The researchers were able to completely define the establishment of haematopoiesis in the FBM within the first few weeks (6-7 weeks) of the second trimester and identify the BM as a key site of neutrophil emergence, myeloid diversification and B lymphoid selection (Figure 1). In addition, they were able to identify and define a significant and unique molecular profile of FBM HSC/multipotent progenitors (MPPs).

Figure 1: A single-cell atlas of human FBM. a, Uniform manifold approximation and projection (UMAP) of FBM scRNA-seq data (n = 9, k = 103,228, 12–19 PCW) by broad categories (Supplementary Table 7). Baso, basophil; eo, eosinophil; MK, megakaryocyte. b, Gene expression dot plot of cell-state-defining genes for broad categories in FBM scRNA-seq data. Dot colour indicates log-transformed, normalized and scaled gene expression value. Dot size indicates the percentage of cells in each category expressing a given gene. c, Frequency of broad cell categories in FBM scRNA-seq data. n = 9 biologically independent samples are grouped into four developmental stages to facilitate statistical comparison over gestational stage. P values from a quasibinomial regression model (subject to one-sided ANOVA; with correction for sort gates; computed at 95% confidence intervals and adjusted for multiple testing using Bonferroni correction) are shown in parentheses; *P < 0.05, **P < 0.01, ****P < 0.0001 (Supplementary Tables 18, 19). d, Beeswarm plot of the log-transformed fold change in abundance between cells in equivalent broad categories in FBM scRNA-seq datasets from fetuses with Down syndrome (DS) (n = 4, k = 16,743) and age-matched fetuses without Down syndrome (n = 2, k = 9,717) from biologically independent samples (Supplementary Tables 7, 20). Coloured dots indicate a significant difference in abundance (P value adjusted for multiple testing with a false discovery rate of greater than 10%) estimated with a two-sided quasi-likelihood test (null hypothesis: no difference in abundance between the two conditions). NS, not significant. e, Heat map visualizing the number of differentially expressed genes (DEGs) between equivalent cell states in FBM scRNA-seq datasets from fetuses with Down syndrome (DS) versus fetuses without Down syndrome. Data are scRNA-seq per chromosome, including correction for number of genes per chromosome (two-sided Wilcoxon rank-sum statistical test with Benjamini–Hochberg procedure for multiple testing correction; Supplementary Table 21). f, Cytospin images of FBM eosinophils, basophils, mast cells and neutrophils (n = 2 biologically independent samples; both 17 PCW, performed as two independent experiments) sorted according to the gating strategy in Extended Data Fig. 1 and stained with Giemsa. Images were concatenated as shown by the dotted lines. Scale bars, 10 μm (Jardine, et al., 2021).

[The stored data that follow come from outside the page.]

Lemma Qabs_lt_iff x m : Qabs x < m <-> - m < x /\ x < m.
Proof. apply Qabs_Qlt_condition. Qed.

Lemma Qabs_ge_iff x m : m <= Qabs x <-> x <= - m \/ m <= x.
Proof.
  split.
  - intros H. destruct (Qlt_le_dec x m) as [H1 | H1]; [|right; exact H1].
    destruct (Qlt_le_dec (- m) x) as [H2 | H2]; [|left; exact H2].
    exfalso. assert (Qabs x < m) by (apply Qabs_lt_iff; split; assumption). lra.
  - intros H. destruct (Qlt_le_dec (Qabs x) m) as [H1 | H1]; [|exact H1].
    apply Qabs_lt_iff in H1. lra.
Qed.

Lemma Qabs_gt_iff x m : m < Qabs x <-> x < - m \/ m < x.
Proof.
  split.
  - intros H. destruct (Qlt_le_dec m x) as [H1 | H1]; [right; exact H1|].
    destruct (Qlt_le_dec x (- m)) as [H2 | H2]; [left; exact H2|].
    exfalso. assert (Qabs x <= m) by (apply Qabs_Qle_condition; split; assumption). lra.
  - intros H. destruct (Qlt_le_dec m (Qabs x)) as [H1 | H1]; [exact H1|].
    apply Qabs_Qle_condition in H1. lra.
Qed.

Lemma b64_zero : b64 0 = 0.
Proof. vm_compute. reflexivity. Qed.

Lemma b64_min_normal : b64 min_normal == min_normal /\ b64 (- min_normal) == - min_normal.
Proof. split; vm_compute; reflexivity. Qed.

Lemma min_normal_scaled : min_normal * 2 ^ 1074 == inject_Z (2 ^ 52).
Proof. vm_compute. reflexivity. Qed.

Lemma min_normal_pos : 0 < min_normal.
Proof. vm_compute. reflexivity. Qed.

Lemma max_float_pos : 0 < max_float.
Proof. vm_compute. reflexivity. Qed.

Lemma round_subnormal_mono x y : x <= y -> round_subnormal x <= round_subnormal y.
Proof.
  intros H. unfold round_subnormal. apply Qred_le.
  apply Qmult_le_compat_r; [|vm_compute; discriminate].
  rewrite <- Zle_Qle. apply round_half_even_mono.
  apply Qmult_le_compat_r; [exact H | vm_compute; discriminate].
Qed.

Interestingly, the researchers went on to investigate bone marrow of patients with Down syndrome, identifying notable differences in gene expression that may help to shed light on why individuals with Down syndrome are more prone to developing immune disorders and other diseases such as leukemia. They identified an intrinsic bias of BM stem and progenitor cells in Down syndrome that is underpinned by genome-wide transcriptional changes.

In their own words:

A better understanding of human developmental haematopoiesis has the potential to inform regenerative and transplantation therapies; for
example, through co-opting developmental programs to accelerate the reconstitution of haematopoietic stem cell transplants, and  manipulating the lineage bias of differentiating progenitors to address  specific deficiencies or for cellular therapy. For such endeavours to be successful, an initial phase of discovery science is critical. It is in this context that our study provides a comprehensive analysis of human FBM haematopoiesis to address a major previous knowledge gap.”

 

Journal Article: Jardine, et al., 2021. Blood and immune development in human fetal bone marrow and Down syndrome. Nature.